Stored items

Segment Open

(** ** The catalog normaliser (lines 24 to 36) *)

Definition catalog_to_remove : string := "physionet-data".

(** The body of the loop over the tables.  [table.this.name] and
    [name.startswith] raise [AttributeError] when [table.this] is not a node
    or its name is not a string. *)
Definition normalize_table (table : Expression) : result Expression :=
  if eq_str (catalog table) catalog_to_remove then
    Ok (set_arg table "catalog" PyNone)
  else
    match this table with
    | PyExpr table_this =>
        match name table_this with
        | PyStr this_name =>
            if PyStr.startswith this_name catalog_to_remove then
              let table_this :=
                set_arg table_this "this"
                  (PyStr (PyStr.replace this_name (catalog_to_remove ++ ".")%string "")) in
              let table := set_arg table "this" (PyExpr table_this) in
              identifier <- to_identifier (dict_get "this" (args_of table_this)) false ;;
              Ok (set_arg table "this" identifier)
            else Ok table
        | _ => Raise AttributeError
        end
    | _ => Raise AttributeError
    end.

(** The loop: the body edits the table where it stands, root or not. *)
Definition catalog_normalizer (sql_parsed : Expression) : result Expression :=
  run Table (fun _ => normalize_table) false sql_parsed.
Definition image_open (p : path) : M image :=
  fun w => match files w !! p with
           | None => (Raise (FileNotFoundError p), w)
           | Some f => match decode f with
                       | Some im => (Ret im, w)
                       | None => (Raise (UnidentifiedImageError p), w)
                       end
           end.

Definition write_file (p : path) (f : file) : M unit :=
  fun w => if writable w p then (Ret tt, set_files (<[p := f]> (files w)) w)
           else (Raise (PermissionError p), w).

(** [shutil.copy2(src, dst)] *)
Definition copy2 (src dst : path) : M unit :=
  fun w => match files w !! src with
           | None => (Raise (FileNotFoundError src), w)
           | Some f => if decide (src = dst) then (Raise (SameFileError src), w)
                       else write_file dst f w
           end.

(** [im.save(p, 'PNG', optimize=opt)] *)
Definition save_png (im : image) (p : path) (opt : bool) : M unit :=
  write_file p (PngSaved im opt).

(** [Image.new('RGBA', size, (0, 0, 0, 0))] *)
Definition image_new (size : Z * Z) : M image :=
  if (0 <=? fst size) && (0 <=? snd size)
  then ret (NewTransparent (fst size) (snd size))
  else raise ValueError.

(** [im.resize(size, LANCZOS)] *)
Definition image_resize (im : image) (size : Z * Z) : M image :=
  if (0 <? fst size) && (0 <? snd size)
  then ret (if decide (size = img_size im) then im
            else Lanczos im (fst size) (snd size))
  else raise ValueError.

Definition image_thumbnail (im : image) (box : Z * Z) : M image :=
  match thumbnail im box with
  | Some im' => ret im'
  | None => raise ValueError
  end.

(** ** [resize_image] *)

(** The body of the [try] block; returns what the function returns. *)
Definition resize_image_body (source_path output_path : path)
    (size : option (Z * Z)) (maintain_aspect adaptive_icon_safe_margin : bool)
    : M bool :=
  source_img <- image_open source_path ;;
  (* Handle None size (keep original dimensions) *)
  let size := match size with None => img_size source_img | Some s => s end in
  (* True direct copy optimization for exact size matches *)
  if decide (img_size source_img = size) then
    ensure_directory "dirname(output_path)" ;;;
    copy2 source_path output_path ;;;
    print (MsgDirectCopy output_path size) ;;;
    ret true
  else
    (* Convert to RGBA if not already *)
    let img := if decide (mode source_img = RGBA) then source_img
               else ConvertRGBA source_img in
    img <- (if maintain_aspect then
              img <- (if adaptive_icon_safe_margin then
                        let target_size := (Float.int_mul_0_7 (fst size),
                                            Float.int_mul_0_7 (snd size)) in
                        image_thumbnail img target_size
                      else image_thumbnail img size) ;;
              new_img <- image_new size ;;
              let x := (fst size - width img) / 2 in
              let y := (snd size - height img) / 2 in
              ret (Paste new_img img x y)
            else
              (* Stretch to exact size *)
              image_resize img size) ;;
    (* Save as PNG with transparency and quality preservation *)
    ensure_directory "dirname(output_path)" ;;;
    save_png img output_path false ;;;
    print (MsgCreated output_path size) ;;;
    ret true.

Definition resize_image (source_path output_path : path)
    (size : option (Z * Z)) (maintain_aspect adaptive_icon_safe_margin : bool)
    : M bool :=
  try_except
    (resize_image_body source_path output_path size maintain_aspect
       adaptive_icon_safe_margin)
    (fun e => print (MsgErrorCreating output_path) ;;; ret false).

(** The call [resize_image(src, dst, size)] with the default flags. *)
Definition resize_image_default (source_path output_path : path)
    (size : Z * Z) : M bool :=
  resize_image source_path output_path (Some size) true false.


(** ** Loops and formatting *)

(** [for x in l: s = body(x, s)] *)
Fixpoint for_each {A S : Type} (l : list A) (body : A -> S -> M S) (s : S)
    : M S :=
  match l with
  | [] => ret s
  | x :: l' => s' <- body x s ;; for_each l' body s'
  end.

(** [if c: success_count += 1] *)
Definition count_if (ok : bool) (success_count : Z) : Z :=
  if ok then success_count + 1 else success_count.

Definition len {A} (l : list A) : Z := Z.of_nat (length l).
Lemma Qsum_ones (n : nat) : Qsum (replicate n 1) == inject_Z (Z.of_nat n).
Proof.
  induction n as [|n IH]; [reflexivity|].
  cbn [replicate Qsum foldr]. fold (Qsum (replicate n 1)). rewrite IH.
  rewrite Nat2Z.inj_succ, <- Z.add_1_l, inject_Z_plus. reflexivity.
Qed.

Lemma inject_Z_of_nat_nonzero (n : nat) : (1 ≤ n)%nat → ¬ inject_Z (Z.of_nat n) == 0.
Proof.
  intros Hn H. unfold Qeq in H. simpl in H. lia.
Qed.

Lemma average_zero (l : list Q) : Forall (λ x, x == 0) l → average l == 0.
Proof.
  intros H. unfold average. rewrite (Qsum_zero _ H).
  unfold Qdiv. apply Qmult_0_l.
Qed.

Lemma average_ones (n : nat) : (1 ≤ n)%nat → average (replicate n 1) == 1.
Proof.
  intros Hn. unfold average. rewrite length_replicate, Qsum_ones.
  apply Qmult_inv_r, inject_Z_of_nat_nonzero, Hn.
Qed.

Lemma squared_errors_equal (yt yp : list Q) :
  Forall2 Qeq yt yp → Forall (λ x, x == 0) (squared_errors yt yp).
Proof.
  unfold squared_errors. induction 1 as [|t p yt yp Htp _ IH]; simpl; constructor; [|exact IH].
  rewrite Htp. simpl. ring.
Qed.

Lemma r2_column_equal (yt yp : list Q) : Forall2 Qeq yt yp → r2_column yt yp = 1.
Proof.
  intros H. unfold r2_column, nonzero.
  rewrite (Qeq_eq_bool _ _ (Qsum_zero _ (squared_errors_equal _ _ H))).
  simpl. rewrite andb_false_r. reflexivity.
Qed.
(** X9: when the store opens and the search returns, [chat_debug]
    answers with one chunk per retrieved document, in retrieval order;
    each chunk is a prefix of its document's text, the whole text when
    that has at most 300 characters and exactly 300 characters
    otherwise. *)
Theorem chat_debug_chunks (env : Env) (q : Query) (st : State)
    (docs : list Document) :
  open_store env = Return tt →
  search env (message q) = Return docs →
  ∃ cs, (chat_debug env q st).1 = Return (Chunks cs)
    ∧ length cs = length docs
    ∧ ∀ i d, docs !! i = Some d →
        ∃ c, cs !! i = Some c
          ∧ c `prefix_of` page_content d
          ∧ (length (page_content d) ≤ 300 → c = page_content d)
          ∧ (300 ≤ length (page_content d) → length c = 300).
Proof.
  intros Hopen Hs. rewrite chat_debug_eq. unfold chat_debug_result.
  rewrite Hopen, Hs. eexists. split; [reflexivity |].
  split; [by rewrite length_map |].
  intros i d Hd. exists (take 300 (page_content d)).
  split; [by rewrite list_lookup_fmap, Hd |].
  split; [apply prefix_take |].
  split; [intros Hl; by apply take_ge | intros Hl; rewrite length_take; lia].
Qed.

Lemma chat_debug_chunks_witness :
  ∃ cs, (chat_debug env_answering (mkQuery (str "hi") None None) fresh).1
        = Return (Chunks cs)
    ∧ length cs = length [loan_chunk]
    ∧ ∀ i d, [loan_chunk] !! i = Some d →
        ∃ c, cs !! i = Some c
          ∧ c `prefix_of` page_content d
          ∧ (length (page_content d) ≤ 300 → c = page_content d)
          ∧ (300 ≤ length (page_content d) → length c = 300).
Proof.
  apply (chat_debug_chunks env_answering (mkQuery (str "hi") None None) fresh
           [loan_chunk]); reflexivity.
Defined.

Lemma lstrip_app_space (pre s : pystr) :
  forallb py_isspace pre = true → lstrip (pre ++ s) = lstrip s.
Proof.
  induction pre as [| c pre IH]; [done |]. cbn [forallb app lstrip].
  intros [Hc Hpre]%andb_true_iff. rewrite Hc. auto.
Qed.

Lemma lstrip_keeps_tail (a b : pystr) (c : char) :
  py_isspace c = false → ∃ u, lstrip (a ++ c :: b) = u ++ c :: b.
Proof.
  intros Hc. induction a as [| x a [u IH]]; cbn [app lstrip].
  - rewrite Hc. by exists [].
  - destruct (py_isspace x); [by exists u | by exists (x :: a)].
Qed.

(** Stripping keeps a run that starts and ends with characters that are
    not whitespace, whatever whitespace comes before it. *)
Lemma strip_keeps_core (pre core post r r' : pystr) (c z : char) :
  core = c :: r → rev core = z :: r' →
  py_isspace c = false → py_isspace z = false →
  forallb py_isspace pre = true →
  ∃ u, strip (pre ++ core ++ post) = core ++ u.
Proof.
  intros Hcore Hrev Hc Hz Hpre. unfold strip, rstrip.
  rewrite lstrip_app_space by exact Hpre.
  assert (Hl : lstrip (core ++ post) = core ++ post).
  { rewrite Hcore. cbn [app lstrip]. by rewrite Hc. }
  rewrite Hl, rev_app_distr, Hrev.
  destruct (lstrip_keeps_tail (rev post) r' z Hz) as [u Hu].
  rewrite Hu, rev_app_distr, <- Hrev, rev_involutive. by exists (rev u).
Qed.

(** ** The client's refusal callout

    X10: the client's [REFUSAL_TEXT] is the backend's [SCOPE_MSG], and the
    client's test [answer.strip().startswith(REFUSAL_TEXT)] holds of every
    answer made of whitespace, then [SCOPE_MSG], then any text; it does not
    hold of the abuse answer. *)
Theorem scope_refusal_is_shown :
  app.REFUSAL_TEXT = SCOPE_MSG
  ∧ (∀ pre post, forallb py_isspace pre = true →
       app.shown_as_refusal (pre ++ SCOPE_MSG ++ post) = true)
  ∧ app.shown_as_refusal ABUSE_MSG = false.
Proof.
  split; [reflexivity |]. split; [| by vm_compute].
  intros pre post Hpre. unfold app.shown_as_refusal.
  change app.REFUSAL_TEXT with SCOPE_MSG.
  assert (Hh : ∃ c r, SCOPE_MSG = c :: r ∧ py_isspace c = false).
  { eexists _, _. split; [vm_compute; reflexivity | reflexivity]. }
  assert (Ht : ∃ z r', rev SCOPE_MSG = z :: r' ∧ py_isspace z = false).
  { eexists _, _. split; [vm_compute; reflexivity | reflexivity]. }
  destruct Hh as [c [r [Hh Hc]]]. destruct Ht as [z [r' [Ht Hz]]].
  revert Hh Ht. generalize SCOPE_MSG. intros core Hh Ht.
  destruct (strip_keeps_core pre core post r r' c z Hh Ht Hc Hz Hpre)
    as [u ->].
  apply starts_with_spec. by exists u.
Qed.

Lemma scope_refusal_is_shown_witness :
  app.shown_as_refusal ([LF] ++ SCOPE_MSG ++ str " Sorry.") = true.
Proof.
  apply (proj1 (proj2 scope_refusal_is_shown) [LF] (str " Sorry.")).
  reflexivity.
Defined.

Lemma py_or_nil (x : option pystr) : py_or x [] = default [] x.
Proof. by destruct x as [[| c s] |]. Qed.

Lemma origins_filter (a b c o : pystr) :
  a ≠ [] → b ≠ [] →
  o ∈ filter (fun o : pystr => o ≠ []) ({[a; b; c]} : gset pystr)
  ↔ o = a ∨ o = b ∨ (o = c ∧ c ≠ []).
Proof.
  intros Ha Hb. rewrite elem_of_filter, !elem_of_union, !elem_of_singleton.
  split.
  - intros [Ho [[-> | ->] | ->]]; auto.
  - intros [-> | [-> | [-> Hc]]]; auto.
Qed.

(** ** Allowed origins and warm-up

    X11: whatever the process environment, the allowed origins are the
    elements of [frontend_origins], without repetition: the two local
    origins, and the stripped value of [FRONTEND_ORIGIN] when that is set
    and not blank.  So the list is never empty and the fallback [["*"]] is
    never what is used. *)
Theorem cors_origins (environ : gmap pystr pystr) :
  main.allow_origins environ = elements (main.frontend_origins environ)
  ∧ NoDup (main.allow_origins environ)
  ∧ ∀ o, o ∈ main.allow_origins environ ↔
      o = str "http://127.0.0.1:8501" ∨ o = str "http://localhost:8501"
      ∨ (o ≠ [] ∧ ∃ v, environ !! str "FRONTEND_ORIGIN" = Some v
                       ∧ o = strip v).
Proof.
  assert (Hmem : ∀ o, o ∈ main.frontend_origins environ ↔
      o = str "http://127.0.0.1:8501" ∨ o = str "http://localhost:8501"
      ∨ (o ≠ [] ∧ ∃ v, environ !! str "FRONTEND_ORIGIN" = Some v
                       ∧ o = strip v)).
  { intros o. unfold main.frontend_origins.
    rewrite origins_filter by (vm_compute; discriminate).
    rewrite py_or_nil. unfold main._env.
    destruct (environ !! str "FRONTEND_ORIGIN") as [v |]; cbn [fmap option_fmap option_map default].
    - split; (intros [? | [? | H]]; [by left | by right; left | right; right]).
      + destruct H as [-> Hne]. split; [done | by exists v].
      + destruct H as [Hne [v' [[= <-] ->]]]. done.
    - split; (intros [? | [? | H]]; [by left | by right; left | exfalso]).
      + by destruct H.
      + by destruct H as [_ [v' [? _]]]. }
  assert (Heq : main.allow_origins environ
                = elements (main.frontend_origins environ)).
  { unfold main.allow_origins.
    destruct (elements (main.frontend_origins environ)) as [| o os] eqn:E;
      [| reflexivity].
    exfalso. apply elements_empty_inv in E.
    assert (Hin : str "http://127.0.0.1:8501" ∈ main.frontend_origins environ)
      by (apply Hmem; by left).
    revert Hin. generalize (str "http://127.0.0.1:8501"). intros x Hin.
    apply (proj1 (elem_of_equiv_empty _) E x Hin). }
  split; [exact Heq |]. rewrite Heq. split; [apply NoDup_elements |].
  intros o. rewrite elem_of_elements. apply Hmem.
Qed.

Segment Closed

- [What you have to do]: Examine the entries and say how many of their lines hold the word "average". No other words should accompany the number.

- [Response box]: 4